__PROBLEM__
Pull out of the data below the stretch of lines bounded by the one containing "intros i l Hi ->. destruct (aget_in" and the one containing "rewrite (until_nul_short 9);", both bounds included, unchanged.
[DATA TO PROCESS — start]
(** FileSystem::Print *)
Definition Print (fuel : nat) (fs : FileSystem) : M St (list item) :=
  freeMap ← PBitmap_open (freeMapFile fs) NumSectors;
  directory ← Directory_sized NumDirEntries;
  bitHdr ← FileHdr.FetchFrom FreeMapSector;
  l1 ← hdr_Print bitHdr;
  dirHdr ← FileHdr.FetchFrom DirectorySector;
  l2 ← hdr_Print dirHdr;
  l3 ← lift (bits_Print freeMap);
  directory ← Directory.FetchFrom directory (directoryFile fs);
  l4 ← dir_Print fuel directory;
  mret (l1 ++ l2 ++ l3 ++ l4).
End Ops.

Import FileTree.

(** ** Listing *)

(** Names of nine characters fill their array, and List may print on past them. *)
Definition short_names (T : fstree) : bool :=
  forallb (fun e : list Z * Z => (length e.1 <? 9)%nat) (map_to_list (root_names T)).

Lemma until_nul_short n bs : (length (cstr n bs) < n)%nat -> (n <= length bs)%nat -> until_nul bs = Ok (cstr n bs).
Proof.
  revert bs. induction n as [|n IH]; intros bs Hl Hb; [lia|]. destruct bs as [|x bs]; [cbn in Hb; lia|]. cbn [until_nul cstr length] in *.
  destruct (x =? 0); [done|]. cbn [length] in Hl. by rewrite IH by lia.
Qed.

Lemma entries_short d : dir_wf d -> forallb (fun e : list Z * Z => (length e.1 <? 9)%nat) (map_to_list (dir_map d)) = true ->
  forall e, e ∈ entries (table d) -> (length e.1 < 9)%nat.
Proof.
  intros Hw Hs e He. rewrite List.forallb_forall in Hs. apply Nat.ltb_lt, Hs. apply list_elem_of_In.
  unfold dir_map. by rewrite map_to_list_to_map by apply Hw.
Qed.

Lemma dir_List_ok d : dir_wf d -> (forall e, e ∈ entries (table d) -> (length e.1 < 9)%nat) ->
  dir_List d = Ok (map (fun e => Name e.1) (entries (table d))).
Proof.
  intros [Hn Hl _] Hs. unfold dir_List. rewrite Hn.
  match goal with |- for_each _ ?b _ = _ => destruct (for_each_inv
    (fun i l => l = map (fun e => Name e.1) (entries (take (Z.to_nat i) (table d)))) b 0 (Z.of_nat (length (table d))) []) as (l & -> & ->) end;
    [lia|done| |by rewrite Nat2Z.id, take_ge by lia].
  intros i l Hi ->. destruct (aget_in (table d) i) as (e & He & ->); [lia|]. cbn [mbind res_bind].
  replace (Z.to_nat (i + 1)) with (S (Z.to_nat i)) by lia. rewrite (take_S_r _ _ e) by done. rewrite entries_app, entries_cons.
  destruct (used e) eqn:Hu; [|exists (map (fun e => Name e.1) (entries (take (Z.to_nat i) (table d)))); by rewrite app_nil_r].
  rewrite (until_nul_short 9); cbn [mbind res_bind]; [rewrite map_app; eauto| |].
  - apply (Hs (name_of e, sector e)). unfold entries. apply list_elem_of_fmap. exists e. split; [done|].
    apply list_elem_of_filter. split; [done|]. by eapply list_elem_of_lookup_2.
  - rewrite Forall_lookup in Hl. rewrite (Hl _ _ He). lia.
Qed.

(** ** The tree below the root *)

(** A directory that can be reached, after those on the way to it. *)
Inductive chain T : list Z -> Prop :=
| chain_root : chain T [DirectorySector]
| chain_down p l a k s : chain T (p :: l) -> nodes T !! p = Some a -> names_of a !! k = Some s -> chain T (s :: p :: l).

(** Name [k], of sector [s], is in directory [p] or below it. *)
Inductive shows T (p : Z) (k : list Z) (s : Z) : Prop :=
| shows_here a : nodes T !! p = Some a -> names_of a !! k = Some s -> shows T p k s
| shows_below a k0 s0 : nodes T !! p = Some a -> names_of a !! k0 = Some s0 -> shows T s0 k s -> shows T p k s.

(** A way to a directory is the only one. *)
Lemma chain_unique m0 T l : tree_ok m0 T -> chain T l -> forall l', chain T l' -> head l' = head l -> l' = l.
Proof.
  intros H. induction 1 as [|p l a k s Hc IH Ha Hk]; intros l' Hl' Hh.
  - inversion Hl' as [|p' l0 a' k' s' Hc' Ha' Hk' E]; subst; [done|]. cbn in Hh. injection Hh as ->.
    destruct (to_closed _ _ H _ _ _ _ Ha' Hk') as (_ & _ & []); done.
  - inversion Hl' as [E|p' l0 a' k' s' Hc' Ha' Hk' E]; subst; cbn in Hh; injection Hh as Hs.
    + destruct (to_closed _ _ H _ _ _ _ Ha Hk) as (_ & _ & []); done.
    + subst s'. destruct (to_parent _ _ H _ _ _ _ _ _ _ Ha' Ha Hk' Hk) as [-> _]. f_equal. by apply IH.
Qed.

Lemma chain_suffix T l1 s l2 : chain T (l1 ++ s :: l2) -> chain T (s :: l2).
Proof.
  induction l1 as [|x l1 IH]; intros Hc; [done|]. apply IH. cbn [app] in Hc. inversion Hc as [E|p' l0 a' k' s' Hc' Ha' Hk' E]; subst; [|congruence].
  by destruct l1.
Qed.

Lemma chain_NoDup m0 T l : tree_ok m0 T -> chain T l -> NoDup l.
Proof.
  intros H Hc. induction l as [|s l IH]; [constructor|]. constructor.
  - intros (l1 & l2 & ->)%list_elem_of_split. pose proof (chain_suffix T (s :: l1) s l2 Hc) as Hc2.
    pose proof (chain_unique m0 T _ H Hc _ Hc2 eq_refl) as E. apply (f_equal length) in E. cbn in E. rewrite length_app in E. cbn in E. lia.
  - inversion Hc; subst; [constructor|by apply IH].
Qed.

Lemma chain_sector m0 T l s : tree_ok m0 T -> chain T l -> s ∈ l -> s ∈ range 1 1024.
Proof.
  intros H Hc (l1 & l2 & ->)%list_elem_of_split. apply chain_suffix in Hc. rewrite elem_of_range.
  assert (exists a, nodes T !! s = Some a) as [a Ha].
  { inversion Hc; subst; [destruct (to_root _ _ H) as (a & ? & Ha & _); by exists a|].
    by match goal with Hn : names_of _ !! _ = Some s, Hp : nodes T !! _ = Some _ |- _ => destruct (to_closed _ _ H _ _ _ _ Hp Hn) as ([b ?] & _); exists b end. }
  pose proof (node_range _ _ _ _ H Ha) as Hr. change NumSectors with 1024 in Hr. lia.
Qed.

(** No way is longer than the disk has sectors. *)
Lemma chain_bounded m0 T l : tree_ok m0 T -> chain T l -> (length l <= 1023)%nat.
Proof.
  intros H Hc. change 1023%nat with (length (range 1 1024)). apply submseteq_length, NoDup_submseteq; [by eapply chain_NoDup|].
  intros s Hs. by eapply chain_sector.
Qed.

(** No name is so long that more than itself may be printed. *)
Definition all_short (T : fstree) : bool :=
  forallb (fun n : Z * anode => forallb (fun e : list Z * Z => (length e.1 <? 9)%nat) (map_to_list (names_of n.2))) (map_to_list (nodes T)).

Lemma all_short_node T p a : all_short T = true -> nodes T !! p = Some a ->
  forallb (fun e : list Z * Z => (length e.1 <? 9)%nat) (map_to_list (names_of a)) = true.
Proof.
  intros H Hp. unfold all_short in H. rewrite List.forallb_forall in H. apply (H (p, a)). apply list_elem_of_In. by apply elem_of_map_to_list.
Qed.

(** The entries of the indirect table that are not 0 are the sectors after the first 24. *)
Lemma table_entries bl : (length bl <= 56)%nat -> Forall (fun s => s <> 0) (drop 24 bl) ->
  List.filter (fun s => negb (s =? 0)) (map (fun j => default 0 (bl !! (24 + j)%nat)) (seq 0 32)) = drop 24 bl.
Proof.
  intros Hl Hz. assert (map (fun j => default 0 (bl !! (24 + j)%nat)) (seq 0 32) = drop 24 bl ++ replicate (32 - length (drop 24 bl)) 0) as ->.
  { apply list_eq. intros i. rewrite list_lookup_fmap. destruct (decide (i < 32)%nat) as [Hi|Hi].
    - rewrite lookup_seq_lt by done. cbn [fmap option_fmap option_map]. rewrite Nat.add_0_l. destruct (bl !! (24 + i)%nat) as [x|] eqn:E.
      + rewrite lookup_app_l, lookup_drop by (apply lookup_lt_Some in E; rewrite length_drop; lia). symmetry. exact E.
      + apply lookup_ge_None in E. rewrite lookup_app_r by (rewrite length_drop; lia). rewrite lookup_replicate_2; [done|]. rewrite length_drop. lia.
    - rewrite lookup_seq_ge by lia. rewrite lookup_app_r by (rewrite length_drop; lia). rewrite lookup_ge_None_2; [done|]. rewrite length_replicate, length_drop. lia. }
  rewrite List.filter_app. assert (forall n, List.filter (fun s => negb (s =? 0)) (replicate n 0) = []) as -> by (induction n; done).
  rewrite app_nil_r. induction Hz as [|x l Hx _ IH]; [done|]. cbn [List.filter]. rewrite (proj2 (Z.eqb_neq x 0)) by done. cbn [negb]. by rewrite IH.
Qed.

Section Proofs.
Context {St : Type} {SS : SectorStore St} {HP : Heap St}.
Implicit Types (st : St) (T : fstree).

Lemma List_ok st fs T m0 : fs_stored st fs T m0 -> short_names T = true ->
  exists l st', List fs st = Ok (l, st') /\ fs_stored st' fs T m0 /\ l ≡ₚ map (fun e => Name e.1) (map_to_list (root_names T)).
Proof.
  intros H Hs. destruct (lookup_ok st fs T m0 [] H) as (d & st1 & E & Hd & _ & Hm & H1 & _); [apply Forall_nil; exact I|].
  unfold short_names in Hs. rewrite <- Hm in Hs |- *. destruct Hd as [Hw _]. unfold List. rewrite (bind_M_Ok _ _ _ _ _ E).
  rewrite (dir_List_ok d Hw) by (by apply entries_short). eexists _, st1. split; [reflexivity|]. split; [done|].
  unfold dir_map. by rewrite map_to_list_to_map by apply Hw.
Qed.


(** ** The dump *)

(** A header is printed as its numbers and all its sectors, in order. *)
Lemma hdr_Print_ok st h bl : store_wf st -> holds st h bl ->
  exists st', hdr_Print h st = Ok (HeaderLine (limit h) (capacity h) (nsectors h) :: map Block bl, st') /\ store_wf st' /\ store_eq st st'.
Proof.
  intros Hw Hh. pose proof Hh as []. unfold hdr_Print. change NumDirect with 24. rewrite u32_id by (unfold is_u32; lia).
  match goal with |- context [lift (for_each ?ix ?b ?s)] => assert (for_each ix b s = Ok (map Block (take 24 bl))) as E end.
  { rewrite ho_n0. match goal with |- for_each _ ?b _ = _ => destruct (for_each_inv (fun i l => l = map Block (take (Z.to_nat i) bl)) b
      0 (Z.min (Z.of_nat (length bl)) 24) []) as (l & -> & ->) end; [lia|done| |].
    - intros i l Hi ->. destruct (lookup_lt_is_Some_2 bl (Z.to_nat i)) as [s Hs]; [lia|].
      assert (dataSectors h !! Z.to_nat i = Some s) as Hd by (rewrite ho_direct0 by lia; by rewrite Hs).
      rewrite (aget_Some (dataSectors h) i s) by (done || lia). cbn [mbind res_bind]. rewrite Forall_lookup in ho_range0. specialize (ho_range0 _ _ Hs).
      rewrite (proj2 (Z.ltb_lt 0 s)) by lia. eexists. split; [done|]. replace (Z.to_nat (i + 1)) with (S (Z.to_nat i)) by lia.
      by rewrite (take_S_r _ _ s), map_app by done.
    - do 2 f_equal. destruct (decide (length bl <= 24)%nat); [rewrite !take_ge by lia; done|]. f_equal. lia. }
  rewrite E, bind_lift_Ok. destruct (Z.ltb_spec 24 (nsectors h)) as [Hlt|Hge].
  - destruct ho_ind0 as (Hk & _ & _); [lia|].
    assert (aget (dataSectors h) 24 = Ok (indirect h)) as Ei.
    { destruct (lookup_lt_is_Some_2 (dataSectors h) 24) as [k Ek]; [lia|]. rewrite (aget_Some _ 24 k) by (done || lia). unfold indirect. by rewrite Ek. }
    destruct (store_read_ok st (indirect h)) as (st' & E2 & Hw' & He); [done|lia|]. exists st'. split; [|done].
    rewrite (bind_M_Ok _ _ st st' (map Block (drop 24 bl))).
    + rewrite <- map_app, take_drop. done.
    + rewrite Ei, bind_lift_Ok, (bind_M_Ok _ _ _ _ _ E2). fold (FileHdr.table st (indirect h)). rewrite (table_holds st h bl) by (done || lia).
      unfold mret, M_ret. do 3 f_equal. rewrite take_ge by (rewrite length_map, length_seq; lia). apply table_entries; [lia|].
      apply Forall_drop. eapply Forall_impl; [exact ho_range0|]. cbn. lia.
  - exists st. rewrite bind_ret_Ok. rewrite app_nil_r, take_ge by lia. done.
Qed.
(** Loads: the value goes to the register one instruction later. *)
Definition exec_load (i : Instruction) (pcAfter size mask : Z) (extend : Z -> Z) : M St exec :=
  a ← reg (rs i);
  let tmp := i32 (a + extra i) in
  if negb (Z.land tmp mask =? 0) then raise AddressErrorException tmp
  else
    v ← ReadMem tmp size;
    match v with
    | None => mret Return
    | Some value => mret (Continue pcAfter (rt i) (extend value))
    end.

Definition extend_lb (signed : bool) (value : Z) : Z :=
  if negb (Z.land value (2 ^ 7) =? 0) && signed then i32 (Z.lor (u32 value) (Z.shiftl (Z.ones 24) 8))
  else Z.land value (Z.ones 8).
Definition extend_lh (signed : bool) (value : Z) : Z :=
  if negb (Z.land value (2 ^ 15) =? 0) && signed then i32 (Z.lor (u32 value) (Z.shiftl (Z.ones 16) 16))
  else Z.land value (Z.ones 16).

(** LWL and LWR merge with the register, or with the load that is still pending for it. *)
Definition exec_lwx (i : Instruction) (pcAfter : Z) (merge : Z -> Z -> Z -> Z) : M St exec :=
  a ← reg (rs i);
  let tmp := i32 (a + extra i) in
  let byte := Z.land tmp 3 in
  v ← ReadMem (i32 (tmp - byte)) 4;
  match v with
  | None => mret Return
  | Some value =>
      l ← reg LoadReg;
      old ← (if l =? rt i then reg LoadValueReg else reg (rt i));
      mret (Continue pcAfter (rt i) (merge byte value old))
  end.

Definition exec_store (i : Instruction) (pcAfter size : Z) : M St exec :=
  a ← reg (rs i); v ← reg (rt i);
  ok ← WriteMem (i32 (a + extra i)) size v;
  mret (if (ok : bool) then Continue pcAfter 0 0 else Return).

Definition exec_swx (i : Instruction) (pcAfter : Z) (merge : Z -> Z -> Z -> Z) : M St exec :=
  a ← reg (rs i);
  let tmp := i32 (a + extra i) in
  let byte := Z.land tmp 3 in
  v ← ReadMem (i32 (tmp - byte)) 4;
  match v with
  | None => mret Return
  | Some value =>
      r ← reg (rt i);
      ok ← WriteMem (i32 (tmp - byte)) 4 (merge byte value r);
      mret (if (ok : bool) then Continue pcAfter 0 0 else Return)
  end.

Definition uimm (i : Instruction) : Z := Z.land (extra i) (Z.ones 16).
Definition b2i (b : bool) : Z := if b then 1 else 0.

(** The switch of [OneInstruction]. *)
Definition execute (i : Instruction) (pcAfter : Z) : M St exec :=
  match opCode i with
  | OP_ADD => exec_add i pcAfter
  | OP_ADDI => exec_addi i pcAfter
  | OP_ADDIU => exec_rt i pcAfter (fun a => i32 (a + extra i))
  | OP_ADDU => exec_rd i pcAfter (fun a b => i32 (a + b))
  | OP_AND => exec_rd i pcAfter Z.land
  | OP_ANDI => exec_rt i pcAfter (fun a => Z.land a (uimm i))
  | OP_BEQ => exec_branch i pcAfter false Z.eqb
  | OP_BGEZAL => exec_branch i pcAfter true (fun a _ => negb (sign_bit a))
  | OP_BGEZ => exec_branch i pcAfter false (fun a _ => negb (sign_bit a))
  | OP_BGTZ => exec_branch i pcAfter false (fun a _ => 0 <? a)
  | OP_BLEZ => exec_branch i pcAfter false (fun a _ => a <=? 0)
  | OP_BLTZAL => exec_branch i pcAfter true (fun a _ => sign_bit a)
  | OP_BLTZ => exec_branch i pcAfter false (fun a _ => sign_bit a)
  | OP_BNE => exec_branch i pcAfter false (fun a b => negb (a =? b))
  | OP_DIV => exec_div i pcAfter
  | OP_DIVU => exec_divu i pcAfter
  | OP_JAL => exec_jump i pcAfter true
  | OP_J => exec_jump i pcAfter false
  | OP_JALR => exec_jr i true
  | OP_JR => exec_jr i false
  | OP_LB => exec_load i pcAfter 1 0 (extend_lb true)
  | OP_LBU => exec_load i pcAfter 1 0 (extend_lb false)
  | OP_LH => exec_load i pcAfter 2 1 (extend_lh true)
  | OP_LHU => exec_load i pcAfter 2 1 (extend_lh false)
  | OP_LUI => _ ← set_reg (rt i) (i32 (Z.shiftl (extra i) 16)); mret (Continue pcAfter 0 0)
  | OP_LW => exec_load i pcAfter 4 3 (fun v => v)
  | OP_LWL => exec_lwx i pcAfter lwl_merge
  | OP_LWR => exec_lwx i pcAfter lwr_merge
  | OP_MFHI => exec_move HiReg (rd i) pcAfter
  | OP_MFLO => exec_move LoReg (rd i) pcAfter
  | OP_MTHI => exec_move (rs i) HiReg pcAfter
  | OP_MTLO => exec_move (rs i) LoReg pcAfter
  | OP_MULT => exec_mult i pcAfter true
  | OP_MULTU => exec_mult i pcAfter false
  | OP_NOR => exec_rd i pcAfter (fun a b => Z.lnot (Z.lor a b))
  | OP_OR => exec_rd i pcAfter Z.lor
  | OP_ORI => exec_rt i pcAfter (fun a => Z.lor a (uimm i))
  | OP_SB => exec_store i pcAfter 1
  | OP_SH => exec_store i pcAfter 2
  | OP_SLL => exec_rd i pcAfter (fun _ b => i32 (Z.shiftl b (extra i)))
  | OP_SLLV => exec_rd i pcAfter (fun a b => i32 (Z.shiftl b (Z.land a (Z.ones 5))))
  | OP_SLT => exec_rd i pcAfter (fun a b => b2i (a <? b))
  | OP_SLTI => exec_rt i pcAfter (fun a => b2i (a <? extra i))
  | OP_SLTIU => exec_rt i pcAfter (fun a => b2i (u32 a <? u32 (extra i)))
  | OP_SLTU => exec_rd i pcAfter (fun a b => b2i (u32 a <? u32 b))
  | OP_SRA => exec_rd i pcAfter (fun _ b => Z.shiftr b (extra i))
  | OP_SRAV => exec_rd i pcAfter (fun a b => Z.shiftr b (Z.land a (Z.ones 5)))
  | OP_SRL => exec_rd i pcAfter (fun _ b => Z.shiftr b (extra i))
  | OP_SRLV => exec_rd i pcAfter (fun a b => Z.shiftr b (Z.land a (Z.ones 5)))
  | OP_SUB => exec_sub i pcAfter
  | OP_SUBU => exec_rd i pcAfter (fun a b => i32 (a - b))
  | OP_SW => exec_store i pcAfter 4
  | OP_SWL => exec_swx i pcAfter swl_merge
  | OP_SWR => exec_swx i pcAfter swr_merge
  | OP_SYSCALL => raise SyscallException 0
  | OP_XOR => exec_rd i pcAfter Z.lxor
  | OP_XORI => exec_rt i pcAfter (fun a => Z.lxor a (uimm i))
  | OP_RES => raise IllegalInstrException 0
  | OP_UNIMP => raise IllegalInstrException 0
  | OP_RFE => lift AssertFail
  | SPECIAL => lift AssertFail
  | BCOND => lift AssertFail
  end.

Definition OneInstruction : M St unit :=
  pc ← reg PCReg;
  raw ← ReadMem pc 4;
  match raw with
  | None => mret tt
  | Some raw =>
      instr ← lift (Decode (u32 raw));
      next ← reg NextPCReg;
      e ← execute instr (i32 (next + 4));
      match e with
      | Return => mret tt
      | Continue pcAfter nextLoadReg nextLoadValue =>
          _ ← DelayedLoad nextLoadReg nextLoadValue; advance pcAfter
      end
  end.
End Ops.


(** * Multiplication *)

Lemma land_1 x : Z.land x 1 = x mod 2.
Proof. change 1 with (Z.ones 1). by rewrite Z.land_ones by lia. Qed.
(* ===== verification/Machine.v ===== *)
(** Machine: the simulated hardware of src/code/machine/machine.h, machine.cc, translate.h
    and translate.cc (the build has USE_TLB defined and a little-endian host, so
    WordToHost and its relatives are the identity).

    The machine holds the registers, main memory, the translation buffer and the page table
    register, a pointer: page tables live in a store shared with the kernel, which updates
    them in place.  The exception handler is the kernel's and is an argument of the
    operations that trap. *)

From S2P Require Import Prelude Mips TLB.
From stdpp Require Import base numbers list gmap.
#[local] Open Scope Z_scope.

Module Machine.

Record TranslationEntry := MkEntry {
  virtualPage : Z; physicalPage : Z; valid : bool; readOnly : bool; use : bool; dirty : bool
}.

Inductive MachineStatus := IdleMode | SystemMode | UserMode.

Record Machine := MkMachine {
  registers : list Z;
  mainMemory : list Z;
  tlbManager : TLB.TLBManager;
  pageTable : Z;
  pageTableSize : Z
}.

(** The constructor; [raw] is uninitialised memory and the size of a page table that is not
    there is never set. *)
Definition Machine_new (raw : Z -> Z -> TLB.TLBEntry) (rawSize : Z) : Machine :=
  MkMachine (replicate (Z.to_nat NumTotalRegs) 0) (replicate (Z.to_nat PhysicalMemorySize) 0)
    (TLB.TLBManager_new raw) 0 rawSize.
[DATA TO PROCESS — finish]
__TASK RESPONSE__
  intros i l Hi ->. destruct (aget_in (table d) i) as (e & He & ->); [lia|]. cbn [mbind res_bind].
  replace (Z.to_nat (i + 1)) with (S (Z.to_nat i)) by lia. rewrite (take_S_r _ _ e) by done. rewrite entries_app, entries_cons.
  destruct (used e) eqn:Hu; [|exists (map (fun e => Name e.1) (entries (take (Z.to_nat i) (table d)))); by rewrite app_nil_r].
  rewrite (until_nul_short 9); cbn [mbind res_bind]; [rewrite map_app; eauto| |].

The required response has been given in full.